-------- Data for this task --------
Lemma mag_max_bound m e : 0 < m < 2 ^ p -> fmin f <= e -> (e = fmin f \/ 2 ^ (p - 1) <= m) ->
  (e <= emax f - p <-> m * 2 ^ (e - fmin f) <= mag_max).
Proof.
  intros Hm Hmin Hcan. unfold mag_max. pose proof fmin_le as Hfm. split; intros H.
  - pose proof (pow2_le (e - fmin f) (emax f - p - fmin f) ltac:(lia)).
    pose proof (pow2_pos (e - fmin f)). nia.
  - destruct (Z.le_gt_cases e (emax f - p)) as [|Hgt]; [done|exfalso].
    destruct Hcan as [->|Hc]; [lia|].
    pose proof (pow2_le (emax f - p - fmin f + 1) (e - fmin f) ltac:(lia)) as Hle.
    rewrite pow2_split in Hle by lia. change (2 ^ 1) with 2 in Hle.
    pose proof (pow2_pos (emax f - p - fmin f) ltac:(lia)).
    rewrite (pow2_pred p) in H, Hm by lia. nia.
Qed.

(** How [round]'s shift relates to the exponent [SpecFloat] chooses. *)
Lemma round_shift_fexp n d e : 0 <= n -> 0 < d -> e <= fe (Zdigits2 (n / d) + e) ->
  round_shift p (n * 2 ^ Z.max 0 (e - fmin f)) (d * 2 ^ Z.max 0 (fmin f - e)) =
  fe (Zdigits2 (n / d) + e) - fmin f.
Proof.
  intros Hn Hd Hle. rewrite fexp_fmin in *. unfold round_shift.
  pose proof (Z.div_pos n d Hn Hd) as Hm.
  destruct (Z.le_gt_cases (fmin f) e) as [Hc|Hc].
  - rewrite (Z.max_r 0 (e - fmin f)), (Z.max_l 0 (fmin f - e)), Z.mul_1_r by lia.
    destruct (Z.eq_dec (n / d) 0) as [Em|Em].
    + rewrite Em, Zdigits2_0 in *. replace (e - fmin f) with 0 by lia.
      rewrite Z.mul_1_r, Em, Zdigits2_0. lia.
    + assert (Zdigits2 (n * 2 ^ (e - fmin f) / d) = Zdigits2 (n / d) + (e - fmin f)) as ->; [|lia].
      pose proof (Zdigits2_spec (n / d) ltac:(lia)) as [Hlo Hhi].
      pose proof (pow2_pos (e - fmin f) ltac:(lia)) as Hj.
      pose proof (Z.div_mod n d ltac:(lia)). pose proof (Z.mod_pos_bound n d Hd).
      assert (1 <= Zdigits2 (n / d)) 
        by (pose proof (Zdigits2_lower (n / d) 0 ltac:(lia) ltac:(simpl; lia)); lia).
      assert (n < d * 2 ^ Zdigits2 (n / d)) by nia.
      assert (d * 2 ^ (Zdigits2 (n / d) - 1) <= n) by nia.
      apply Z.le_antisymm.
      * apply Zdigits2_upper; [apply Z.div_pos; nia|lia|].
        rewrite pow2_split by lia. apply Z.div_lt_upper_bound; [lia|].
        rewrite Z.mul_assoc. apply Z.mul_lt_mono_pos_r; lia.
      * cut (Zdigits2 (n / d) + (e - fmin f) - 1 < Zdigits2 (n * 2 ^ (e - fmin f) / d)); [lia|].
        apply Zdigits2_lower; [lia|].
        replace (Zdigits2 (n / d) + (e - fmin f) - 1) with ((Zdigits2 (n / d) - 1) + (e - fmin f)) by lia.
        rewrite pow2_split by lia. apply Z.div_le_lower_bound; [lia|].
        rewrite Z.mul_assoc. apply Z.mul_le_mono_nonneg_r; lia.
  - rewrite (Z.max_l 0 (e - fmin f)), (Z.max_r 0 (fmin f - e)), Z.mul_1_r by lia.
    pose proof (pow2_pos (fmin f - e) ltac:(lia)).
    rewrite <- Z.div_div, Zdigits2_div_pow2 by lia. lia.
Qed.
--------
> **Directions**
Print only these lines, exactly: the one containing "f) / d)); [lia|]." and all after it to the end of the entries.

> **Written solution**
      * cut (Zdigits2 (n / d) + (e - fmin f) - 1 < Zdigits2 (n * 2 ^ (e - fmin f) / d)); [lia|].
        apply Zdigits2_lower; [lia|].
        replace (Zdigits2 (n / d) + (e - fmin f) - 1) with ((Zdigits2 (n / d) - 1) + (e - fmin f)) by lia.
        rewrite pow2_split by lia. apply Z.div_le_lower_bound; [lia|].
        rewrite Z.mul_assoc. apply Z.mul_le_mono_nonneg_r; lia.
  - rewrite (Z.max_l 0 (e - fmin f)), (Z.max_r 0 (fmin f - e)), Z.mul_1_r by lia.
    pose proof (pow2_pos (fmin f - e) ltac:(lia)).
    rewrite <- Z.div_div, Zdigits2_div_pow2 by lia. lia.
Qed.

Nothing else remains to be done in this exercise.